▶ Description of the task
Where a line below holds the string "processVideoOverlay", that line goes into the answer.

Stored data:

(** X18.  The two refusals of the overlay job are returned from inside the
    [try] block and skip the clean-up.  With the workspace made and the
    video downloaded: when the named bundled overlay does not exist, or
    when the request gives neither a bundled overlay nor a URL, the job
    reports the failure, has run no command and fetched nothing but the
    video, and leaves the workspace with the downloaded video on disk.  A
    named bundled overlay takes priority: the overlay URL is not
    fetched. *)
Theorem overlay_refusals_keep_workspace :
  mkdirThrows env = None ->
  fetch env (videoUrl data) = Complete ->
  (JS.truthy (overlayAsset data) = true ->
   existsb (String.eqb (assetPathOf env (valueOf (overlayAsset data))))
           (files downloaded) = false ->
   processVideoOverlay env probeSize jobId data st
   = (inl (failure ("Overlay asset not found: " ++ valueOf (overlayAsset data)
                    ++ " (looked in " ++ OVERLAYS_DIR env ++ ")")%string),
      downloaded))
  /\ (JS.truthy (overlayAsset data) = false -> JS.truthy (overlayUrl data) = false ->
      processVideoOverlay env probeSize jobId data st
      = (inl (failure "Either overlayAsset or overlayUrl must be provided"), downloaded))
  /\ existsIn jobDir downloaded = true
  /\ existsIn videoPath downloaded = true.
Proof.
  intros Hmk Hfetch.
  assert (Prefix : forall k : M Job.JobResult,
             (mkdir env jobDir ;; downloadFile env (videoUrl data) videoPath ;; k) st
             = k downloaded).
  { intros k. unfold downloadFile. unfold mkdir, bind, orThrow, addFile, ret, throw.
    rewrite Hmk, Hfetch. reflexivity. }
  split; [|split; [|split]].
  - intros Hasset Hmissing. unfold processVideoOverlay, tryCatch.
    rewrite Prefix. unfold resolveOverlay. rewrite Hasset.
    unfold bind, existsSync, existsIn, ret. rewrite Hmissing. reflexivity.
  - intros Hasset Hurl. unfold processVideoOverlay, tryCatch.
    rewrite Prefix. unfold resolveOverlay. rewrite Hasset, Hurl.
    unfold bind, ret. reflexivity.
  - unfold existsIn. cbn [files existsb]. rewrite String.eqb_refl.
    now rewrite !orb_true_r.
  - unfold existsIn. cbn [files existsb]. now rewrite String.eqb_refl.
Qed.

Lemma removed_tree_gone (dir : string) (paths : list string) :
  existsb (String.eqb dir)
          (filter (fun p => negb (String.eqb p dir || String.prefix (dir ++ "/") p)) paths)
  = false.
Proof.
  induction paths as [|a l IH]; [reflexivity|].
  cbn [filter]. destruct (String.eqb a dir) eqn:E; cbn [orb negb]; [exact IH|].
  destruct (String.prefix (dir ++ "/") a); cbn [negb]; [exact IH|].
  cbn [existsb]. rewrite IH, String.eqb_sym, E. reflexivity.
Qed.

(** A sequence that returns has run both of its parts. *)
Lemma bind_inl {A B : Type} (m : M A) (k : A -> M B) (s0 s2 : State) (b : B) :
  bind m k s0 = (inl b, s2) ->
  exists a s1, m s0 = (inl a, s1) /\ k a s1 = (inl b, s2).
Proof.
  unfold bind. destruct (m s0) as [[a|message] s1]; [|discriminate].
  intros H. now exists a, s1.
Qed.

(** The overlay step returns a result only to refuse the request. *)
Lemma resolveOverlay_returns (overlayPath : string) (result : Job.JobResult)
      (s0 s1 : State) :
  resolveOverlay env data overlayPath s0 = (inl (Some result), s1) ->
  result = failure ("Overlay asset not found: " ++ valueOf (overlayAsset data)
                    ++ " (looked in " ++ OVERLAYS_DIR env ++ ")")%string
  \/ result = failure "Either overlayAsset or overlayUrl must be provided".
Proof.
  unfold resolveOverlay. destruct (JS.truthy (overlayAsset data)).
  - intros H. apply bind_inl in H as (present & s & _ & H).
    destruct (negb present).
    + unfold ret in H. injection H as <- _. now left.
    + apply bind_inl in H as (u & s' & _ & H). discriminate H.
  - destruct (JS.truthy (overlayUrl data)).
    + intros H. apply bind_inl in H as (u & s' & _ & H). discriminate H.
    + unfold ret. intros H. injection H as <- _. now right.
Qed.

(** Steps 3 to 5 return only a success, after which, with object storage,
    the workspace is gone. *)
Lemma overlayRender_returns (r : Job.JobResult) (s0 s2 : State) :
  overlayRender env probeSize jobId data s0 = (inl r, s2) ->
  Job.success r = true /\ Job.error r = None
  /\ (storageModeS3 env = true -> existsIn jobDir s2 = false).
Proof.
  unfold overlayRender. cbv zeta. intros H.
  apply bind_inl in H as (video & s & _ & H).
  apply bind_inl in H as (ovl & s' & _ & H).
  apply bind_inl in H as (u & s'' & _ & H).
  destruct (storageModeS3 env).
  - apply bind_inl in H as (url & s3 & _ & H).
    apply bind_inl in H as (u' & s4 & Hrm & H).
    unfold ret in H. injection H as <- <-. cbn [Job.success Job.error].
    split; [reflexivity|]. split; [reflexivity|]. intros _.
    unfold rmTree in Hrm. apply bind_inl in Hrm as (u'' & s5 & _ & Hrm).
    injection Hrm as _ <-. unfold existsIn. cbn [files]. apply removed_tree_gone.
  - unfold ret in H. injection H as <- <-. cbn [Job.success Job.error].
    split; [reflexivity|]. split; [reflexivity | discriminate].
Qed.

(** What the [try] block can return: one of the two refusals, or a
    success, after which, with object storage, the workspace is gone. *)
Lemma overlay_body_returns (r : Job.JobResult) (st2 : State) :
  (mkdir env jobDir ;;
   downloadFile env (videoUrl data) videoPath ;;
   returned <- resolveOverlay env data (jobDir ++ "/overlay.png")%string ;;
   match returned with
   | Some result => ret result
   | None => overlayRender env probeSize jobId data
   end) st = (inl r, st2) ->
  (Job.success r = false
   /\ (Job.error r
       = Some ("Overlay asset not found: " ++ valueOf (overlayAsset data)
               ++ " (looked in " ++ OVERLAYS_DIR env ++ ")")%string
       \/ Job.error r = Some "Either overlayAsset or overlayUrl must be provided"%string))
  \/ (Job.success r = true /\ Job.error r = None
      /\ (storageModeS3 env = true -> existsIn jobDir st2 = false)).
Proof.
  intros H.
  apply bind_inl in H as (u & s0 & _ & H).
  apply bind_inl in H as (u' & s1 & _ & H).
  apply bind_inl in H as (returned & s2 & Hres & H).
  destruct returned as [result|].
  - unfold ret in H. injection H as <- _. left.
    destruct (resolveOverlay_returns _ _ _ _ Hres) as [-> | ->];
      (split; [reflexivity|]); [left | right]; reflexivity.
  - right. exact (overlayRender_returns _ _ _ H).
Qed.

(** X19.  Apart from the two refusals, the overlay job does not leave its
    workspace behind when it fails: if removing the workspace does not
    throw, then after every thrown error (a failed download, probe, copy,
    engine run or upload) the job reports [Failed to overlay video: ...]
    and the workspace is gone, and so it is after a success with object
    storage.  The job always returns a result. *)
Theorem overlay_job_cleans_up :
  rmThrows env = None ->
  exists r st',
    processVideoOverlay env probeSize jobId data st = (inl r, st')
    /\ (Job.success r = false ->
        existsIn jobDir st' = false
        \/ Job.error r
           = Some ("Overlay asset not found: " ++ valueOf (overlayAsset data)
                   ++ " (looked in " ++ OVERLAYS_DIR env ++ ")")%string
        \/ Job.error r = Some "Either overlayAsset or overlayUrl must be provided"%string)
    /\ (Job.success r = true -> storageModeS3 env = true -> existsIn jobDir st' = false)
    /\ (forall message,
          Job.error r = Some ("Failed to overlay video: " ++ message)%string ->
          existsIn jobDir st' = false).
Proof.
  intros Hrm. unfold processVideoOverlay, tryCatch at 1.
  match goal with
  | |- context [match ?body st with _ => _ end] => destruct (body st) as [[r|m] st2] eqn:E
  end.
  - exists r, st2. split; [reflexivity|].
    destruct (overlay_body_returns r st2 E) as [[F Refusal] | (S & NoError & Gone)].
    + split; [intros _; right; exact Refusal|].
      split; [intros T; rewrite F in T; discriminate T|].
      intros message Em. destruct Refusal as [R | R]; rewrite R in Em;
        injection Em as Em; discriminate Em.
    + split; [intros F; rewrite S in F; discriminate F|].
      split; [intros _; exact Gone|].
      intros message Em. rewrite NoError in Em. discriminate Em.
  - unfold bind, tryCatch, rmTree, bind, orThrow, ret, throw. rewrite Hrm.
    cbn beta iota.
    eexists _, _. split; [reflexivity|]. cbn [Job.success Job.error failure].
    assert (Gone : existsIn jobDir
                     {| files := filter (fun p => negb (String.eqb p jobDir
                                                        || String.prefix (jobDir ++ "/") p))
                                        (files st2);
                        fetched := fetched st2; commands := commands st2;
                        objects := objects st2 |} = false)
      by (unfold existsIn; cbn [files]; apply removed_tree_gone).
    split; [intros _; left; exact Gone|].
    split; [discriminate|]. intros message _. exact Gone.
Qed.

▶ Task response
   processVideoOverlay env probeSize jobId data st
      processVideoOverlay env probeSize jobId data st
  - intros Hasset Hmissing. unfold processVideoOverlay, tryCatch.
  - intros Hasset Hurl. unfold processVideoOverlay, tryCatch.
    processVideoOverlay env probeSize jobId data st = (inl r, st')
  intros Hrm. unfold processVideoOverlay, tryCatch at 1.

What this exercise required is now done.